Class. Sick of Class. Nite nite. Helen C is my bitch. Class. Dinner. (Some inside joke no one understands). These are typical away messages my buddies post. Why am I checking away messages? Why do people do crack? It feels good at first and before you know it, you gotta get another hit (or click, in this case).
Take this situation, for example: You sit down to write a paper and after about five minutes, you check some away messages. Five minutes passes and you check some more. Finally, 10 minutes later you’ve checked Sara4526’s away message eight times! She’s still at the goddamn library.
People use showering as an excuse to change their away message, and every time someone showers, they apparently feel the need to tell the whole world. Okay, I get it, you’re clean. Away messages should be like white erase boards. When you lived in the dorms, did you announce to the entire hall you were showering? No, because who wants that pervert next-door thinking about you in the shower? In a way, buddy lists are similar.

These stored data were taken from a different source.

(** * coalesce-memory: the [come] command (bin/come.js)

    A shallow embedding of [bin/come.js] and the properties of its
    reconciliation run: argument parsing, the unified-file bootstrap, the
    per-file link-state reconciliation, the content merge, the
    backup-then-replace step and the maintenance of the ignore list.

    Conventions of the embedding.
    - A JavaScript string is the list of its UTF-16 code units ([list N]);
      [js "..."] turns an ASCII literal into such a list.
    - The file system is a finite map from path strings to nodes (regular
      file with its decoded text, or symbolic link with its target string).
      Directories are implicit.
    - Node's [path] module, [process.platform], [process.cwd()],
      [Date.now()], the package version and the failures the host may
      inject into a file-system call are fields of an environment record
      [Env]: they are primitives the program consumes.
    - Asynchronous functions are functions in a state-and-exception monad
      [M] over the world (file system and console); [process.exit] is an
      outcome of its own that no [try]/[catch] intercepts. *)

From Stdlib Require Import NArith ZArith Ascii String Lia.
From stdpp Require Import gmap list.

Local Open Scope Z_scope.
Local Open Scope list_scope.

(** ** JavaScript strings *)

Abbreviation jsstring := (list N).

Definition js (s : string) : jsstring :=
  map N_of_ascii (list_ascii_of_string s).
Arguments js s%_string.

Definition NL : N := 10%N.
Definition BACKTICK : N := 96%N.
Definition BACKSLASH : N := 92%N.

(** [===] on strings. *)
Definition strEq (a b : jsstring) : bool := bool_decide (a = b).

(** White space and line terminators as [String.prototype.trim] strips them. *)
Definition isTrimChar (c : N) : bool :=
  ((9 <=? c) && (c <=? 13) || (c =? 32) || (c =? 160) || (c =? 5760)
   || (8192 <=? c) && (c <=? 8202) || (c =? 8232) || (c =? 8233)
   || (c =? 8239) || (c =? 8287) || (c =? 12288) || (c =? 65279))%N.

Fixpoint trimStart (s : jsstring) : jsstring :=
  match s with
  | [] => []
  | c :: s' => if isTrimChar c then trimStart s' else s
  end.

Definition trimEnd (s : jsstring) : jsstring := rev (trimStart (rev s)).

Definition trim (s : jsstring) : jsstring := trimEnd (trimStart s).

Fixpoint startsWith (s pat : jsstring) : bool :=
  match pat, s with
  | [], _ => true
  | _ :: _, [] => false
  | p :: pat', c :: s' => (p =? c)%N && startsWith s' pat'
  end.

Definition endsWith (s suffix : jsstring) : bool := startsWith (rev s) (rev suffix).

Fixpoint includes (s pat : jsstring) : bool :=
  startsWith s pat ||
  match s with
  | [] => false
  | _ :: s' => includes s' pat
  end.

I have 174 “buddies.” At any one time, the most buddies I have online is 95. Right now, it says I have 75 buddies online. I just did a quick count, and of those 75, I talk to about 32 of them. So who are these other people? Old high school friends (losers that went to community college), camp friends (they didn’t always seem this annoying during color wars), your old “study group” from Poli Sci 104 (the kids you got exam question notes from the night before the exam) and an ex or two (you keep keenly aware of their idle status on the late night). Don’t get me wrong, I’m still checking their away messages. Why? See above crack reference.
IM and away-message language isn’t as complicated as standard English. Just follow a few basic rules. Please, I’m begging, no more Smilies or %n, %t and %d. Let’s start with smilies. You don’t have anything to say, so don’t say it. What does the smilie with the sunglasses mean, anyway? And late at night, I get it, you’re wasted. I don’t need to see the smilies with the eyes half shut and the poorly drawn mouth — the “Ima druikd” message says it all.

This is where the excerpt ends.